『謝る事でもないだろ。』
それでも葵は「ごめんなさい」と呟き、何時もよりワントーン高い声で話し始めた。
「和臣さんには、執事会の事で色々と意見を交わしていたんです。」
『そう。』
「それから私、明後日用事があるので、朝からご一緒出来ませんが、変わりに騎馬さんにお願いしておきましたので。」
『うん。』
なんか、俺と居るときより楽しそう。
ニコニコしながら話す葵に、少し腹が立った。
いや、実際には葵の記憶のなかにいる名波の執事、和臣に嫉妬してんのかも…
『なんか良いことでもあった?』
嫉妬心を隠し、そう訊ねてた。
「なぜですか?」
『いや、楽しそうだから。

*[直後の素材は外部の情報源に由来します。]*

(** X3.  In image mode the toolbar offers nothing but the way back to
    text: its controls are the "Ask AI to write" toggle when [showRetry]
    and [contentIsLoaded] are both false and none otherwise, so no
    control there requests a suggestion, accepts content or retries. *)
Theorem image_mode_only_toggle (p : Props) :
  aiType p = "image" ->
  toolbarControls (toolbar __ p)
  = when (negb (showRetry p) && negb (contentIsLoaded p))
      (ToolbarButton pencil (toggleAIType "image")
         (__ "Ask AI to write" "jetpack")) /\
  (forall f, f <> setAiType ->
     existsb (calls f) (toolbarControls (toolbar __ p)) = false).
Proof.
  unfold toolbar. split_props p. intros ->.
  destruct sr, cl, ad; (split; [reflexivity |]);
    intros f Hf; destruct f; try reflexivity; now destruct Hf.
Qed.

(** X4.  Once [showRetry] is true the toolbar no longer depends on
    [contentIsLoaded] or [animationDone]: two sets of props in the same
    mode render the same toolbar. *)
Theorem retry_overrides (p q : Props) :
  showRetry p = true ->
  showRetry q = true ->
  aiType p = aiType q ->
  toolbar __ p = toolbar __ q.
Proof.
  unfold toolbar, ToolbarControls. intros -> -> ->.
  destruct (strict_eq (aiType q) "text"), (strict_eq (aiType q) "image");
    reflexivity.
Qed.

(** X5.  Until content is loaded [animationDone] has no effect on the
    toolbar. *)
Theorem animation_ignored_until_loaded (p q : Props) :
  contentIsLoaded p = false ->
  contentIsLoaded q = false ->
  showRetry p = showRetry q ->
  aiType p = aiType q ->
  toolbar __ p = toolbar __ q.
Proof.
  unfold toolbar, ToolbarControls. intros -> -> -> ->.
  destruct (strict_eq (aiType q) "text"), (strict_eq (aiType q) "image"),
    (showRetry q), (animationDone p), (animationDone q); reflexivity.
Qed.

(** X6.  While a request is in flight the whole rendered tree depends
    only on whether any content has arrived and on [loadingImages]:
    mode, retry and animation flags, the loaded flag and the
    placeholder prop are all ignored. *)
Theorem waiting_view_ignores_toolbar_flags (p q : Props) :
  isWaitingState p = true ->
  isWaitingState q = true ->
  falsy (content p) = falsy (content q) ->
  loadingImages p = loadingImages q ->
  AIControl __ p = AIControl __ q.
Proof.
  unfold AIControl. intros -> -> -> ->. reflexivity.
Qed.

(** X7.  The loading indicator is shown exactly when a request is in
    flight with no content yet, or images are loading; it is never
    shown twice, and with [loadingImages] set outside a request it is
    shown together with the toolbar. *)
Theorem loading_indicator_iff (p : Props) :
  hasLoading (AIControl __ p)
  = (falsy (content p) && isWaitingState p) || loadingImages p /\
  length (filter isLoading (nodes (AIControl __ p))) <= 1 /\
  (isWaitingState p = false -> loadingImages p = true ->
   hasLoading (AIControl __ p) = true /\ hasToolbar (AIControl __ p) = true).
Proof.
  unfold hasLoading, hasToolbar, AIControl, toolbar, ToolbarControls.
  split_props p.
  destruct ws, (strict_eq ty "text"), (strict_eq ty "image"), sr, cl, ad,
      (falsy ct), li; cbn; repeat split; intros;
    try reflexivity; try discriminate; lia.
Qed.

(** X8.  The arrow button submits with a single argument-free call of
    [handleGetSuggestion] unless a request is in flight, when it does
    nothing; Enter issues that same call in every state; the only
    toolbar control reaching [handleGetSuggestion] hands it the click
    event instead. *)
Theorem submit_paths (p : Props) :
  pressButtons (AIControl __ p)
  = when (negb (isWaitingState p)) (Call handleGetSuggestion []) /\
  filter (isCallOf handleGetSuggestion)
         (keyPress (AIControl __ p) (KeyboardEvent "Enter" false))
  = [Call handleGetSuggestion []] /\
  (forall e, In e (toolbarControls (toolbar __ p)) ->
     calls handleGetSuggestion e = true ->
     clickEffects e = [Call handleGetSuggestion [VEvent ClickEvent]]).
Proof.
  split; [| split].
  - unfold pressButtons, AIControl, toolbar, ToolbarControls. split_props p.
    destruct ws, (strict_eq ty "text"), (strict_eq ty "image"), sr, cl, ad,
      (falsy ct), li; reflexivity.
  - unfold keyPress, AIControl, toolbar, ToolbarControls. split_props p.
    destruct ws, (strict_eq ty "text"), (strict_eq ty "image"), sr, cl, ad,
      (falsy ct), li; reflexivity.
  - unfold toolbarControls, toolbar, ToolbarControls, toggleAIType.
    split_props p. intros e He Hc.
    destruct (strict_eq ty "text"), (strict_eq ty "image"), sr, cl, ad;
      cbn in He;
      repeat match goal with
             | H : _ \/ _ |- _ => destruct H
             | H : False |- _ => destruct H
             end;
      subst e; try reflexivity; cbn in Hc; discriminate Hc.
Qed.

(** X9.  In every state there is exactly one text area; typing into it
    calls [setUserPrompt] with the typed value and nothing else, and its
    placeholder is "AI writing" while a request is in flight and the
    [placeholder] prop otherwise. *)
Theorem typing_forwards_value (p : Props) (value : string) :
  typeText (AIControl __ p) value = [Call setUserPrompt [VString value]] /\
  placeholders (AIControl __ p)
  = [if isWaitingState p then __ "AI writing" "jetpack" else placeholder p].
Proof.
  unfold typeText, placeholders, AIControl, toolbar, ToolbarControls.
  split_props p.
  destruct ws, (strict_eq ty "text"), (strict_eq ty "image"), sr, cl, ad,
    (falsy ct), li; split; reflexivity.
Qed.

End AIControlBehaviour.

(* ------------------------------------------------------------------ *)
(** ** Further properties of the Resource Prompt *)

Section ResourcePromptBehaviour.
Import ResourcePrompt.
Variable __ : string -> string -> string.


(** X11.  The four handlers record under four different event names,
    which do not depend on the props. *)
Theorem event_names_distinct (p q : Props) :
  NoDup (flat_map eventNames
           [onExternalLinkClick p; onResourceLinkClick p;
            onResourceSkipClick p; onBackToSummaryClick p]) /\
  flat_map eventNames
    [onExternalLinkClick p; onResourceLinkClick p;
     onResourceSkipClick p; onBackToSummaryClick p]
  = flat_map eventNames
      [onExternalLinkClick q; onResourceLinkClick q;
       onResourceSkipClick q; onBackToSummaryClick q].
Proof.
  split; [| reflexivity]. cbn.
  repeat constructor; cbn; intuition discriminate.
Qed.

End ResourcePromptBehaviour.

(* ------------------------------------------------------------------ *)
(** ** The effect hook across renders *)

Section LifecycleFacts.
Import ResourcePrompt Lifecycle.

Lemma effect_at_most_one p : length (effect p) <= 1.
Proof.
  destruct (String.string_dec (stepSlug p) (stateStepSlug p)) as [E | N].
  - rewrite (effect_same p E). destruct (updatingStep p); simpl; lia.
  - rewrite (effect_differs p N). simpl; lia.
Qed.

Lemma effect_justified p c :
  In c (effect p) ->
  (c = updateRecommendationsStep (stepSlug p) /\
   stepSlug p <> stateStepSlug p) \/
  (c = addViewedRecommendation (stepSlug p) /\
   stepSlug p = stateStepSlug p /\ updatingStep p = false).
Proof.
  destruct (String.string_dec (stepSlug p) (stateStepSlug p)) as [E | N].
  - rewrite (effect_same p E). destruct (updatingStep p) eqn:U; simpl.
    + tauto.
    + intros [<- | []]. right. auto.
  - rewrite (effect_differs p N). simpl. intros [<- | []]. left. auto.
Qed.

Lemma sameDeps_spec a b :
  sameDeps a b = true <->
  stepSlug (props a) = stepSlug (props b) /\
  stateStepSlug (props a) = stateStepSlug (props b) /\
  updatingStep (props a) = updatingStep (props b) /\
  updateRecommendationsStepRef a = updateRecommendationsStepRef b /\
  addViewedRecommendationRef a = addViewedRecommendationRef b.
Proof.
  unfold sameDeps, strict_eq.
  rewrite !andb_true_iff, !String.eqb_eq, !Nat.eqb_eq, Bool.eqb_true_iff.
  tauto.
Qed.

Lemma sameDeps_chain r a b :
  sameDeps r a = true -> sameDeps r b = true -> sameDeps a b = true.
Proof.
  rewrite !sameDeps_spec.
  intros (A1 & A2 & A3 & A4 & A5) (B1 & B2 & B3 & B4 & B5).
  repeat split; congruence.
Qed.

Lemma commits_silent r :
  forall rs q,
    sameDeps r q = true ->
    Forall (fun x => sameDeps r x = true) rs ->
    commits (Some q) rs = [].
Proof.
  induction rs as [| x rs IH]; intros q Hq Hall; [reflexivity |].
  inversion Hall as [| ? ? Hx Hrest]; subst.
  cbn [commits]. rewrite (sameDeps_chain r q x Hq Hx). simpl.
  now apply IH.
Qed.

Lemma sameDeps_refl r : sameDeps r r = true.
Proof. apply sameDeps_spec. repeat split. Qed.

(** X12.  Renders that leave the dependency list unchanged do not run
    the effect again: over a mount followed by any number of such
    renders, the commands issued are those of the mount alone, whatever
    else changed in the props. *)
Theorem rerender_same_deps_silent (r : Render) (rs : list Render) :
  Forall (fun x => sameDeps r x = true) rs ->
  commits None (r :: rs) = effect (props r).
Proof.
  intros Hall. cbn [commits].
  rewrite (commits_silent r rs r (sameDeps_refl r) Hall).
  apply app_nil_r.
Qed.

(** X13.  Over any sequence of renders the effect issues at most one
    command per render, and each command is accounted for by a render of
    the sequence: a step-change names the slug of a render whose slug
    differed from the tracked one; a viewed command names the slug of a
    render whose slug was the tracked one with no update in flight. *)
Theorem commits_accounted (prev : option Render) (rs : list Render) :
  length (commits prev rs) <= length rs /\
  (forall c, In c (commits prev rs) ->
     exists r, In r rs /\
       ((c = updateRecommendationsStep (stepSlug (props r)) /\
         stepSlug (props r) <> stateStepSlug (props r)) \/
        (c = addViewedRecommendation (stepSlug (props r)) /\
         stepSlug (props r) = stateStepSlug (props r) /\
         updatingStep (props r) = false))).
Proof.
  revert prev. induction rs as [| r rs IH]; intros prev.
  - split; [simpl; lia | intros c []].
  - destruct (IH (Some r)) as [Hlen Hin]. cbn [commits]. split.
    + rewrite length_app. pose proof (effect_at_most_one (props r)).
      destruct prev as [q |]; [destruct (sameDeps q r) |]; simpl in *; lia.
    + intros c Hc. apply in_app_or in Hc as [Hc | Hc].
      * exists r. split; [now left |]. apply effect_justified.
        destruct prev as [q |]; [destruct (sameDeps q r) |];
          [destruct Hc | exact Hc | exact Hc].
      * destruct (Hin c Hc) as (x & Hx & Hj). exists x.
        split; [now right | exact Hj].
Qed.

(** X14.  A step change, seen through the hook.  When the store adopts
    the new step at once and signals the update as in flight, the mount
    issues the step-change, the in-flight render is silent and the
    settled render reports the view: two commands in all.  When the
    tracked step still differs as [updatingStep] turns true, the
    step-change is issued a second time. *)
Theorem step_change_flow (slug old : string) :
  slug <> old ->
  commits None [renderOf slug old false; renderOf slug slug true;
                renderOf slug slug false]
  = [updateRecommendationsStep slug; addViewedRecommendation slug] /\
  commits None [renderOf slug old false; renderOf slug old true]
  = [updateRecommendationsStep slug; updateRecommendationsStep slug].
Proof.
  intros H.
  assert (N : strict_eq slug old = false) by now apply String.eqb_neq.
  assert (N' : strict_eq old slug = false)
    by (apply String.eqb_neq; congruence).
  assert (R : strict_eq slug slug = true) by apply String.eqb_refl.
  assert (R' : strict_eq old old = true) by apply String.eqb_refl.
  unfold commits, sameDeps, renderOf, effect, strict_neq, strict_eq in *.
  cbn. rewrite ?N, ?N', ?R, ?R'. cbn. split; reflexivity.
Qed.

』
「何もありませんよ?」
『そう』
─────…
その日から、葵と和臣が話してるのを度々見かけるようになった。
親しげに、でもどこかよそよそしい二人を見かける度に、必ず和臣は俺を見てニヤリと笑った。
何を思ってしてる行動なのかは分かんないけど、俺をイラつかせるには充分だった。
そして今日は、葵が朝から居ない日。
だからって、名波の執事が居ないなんて保証はない。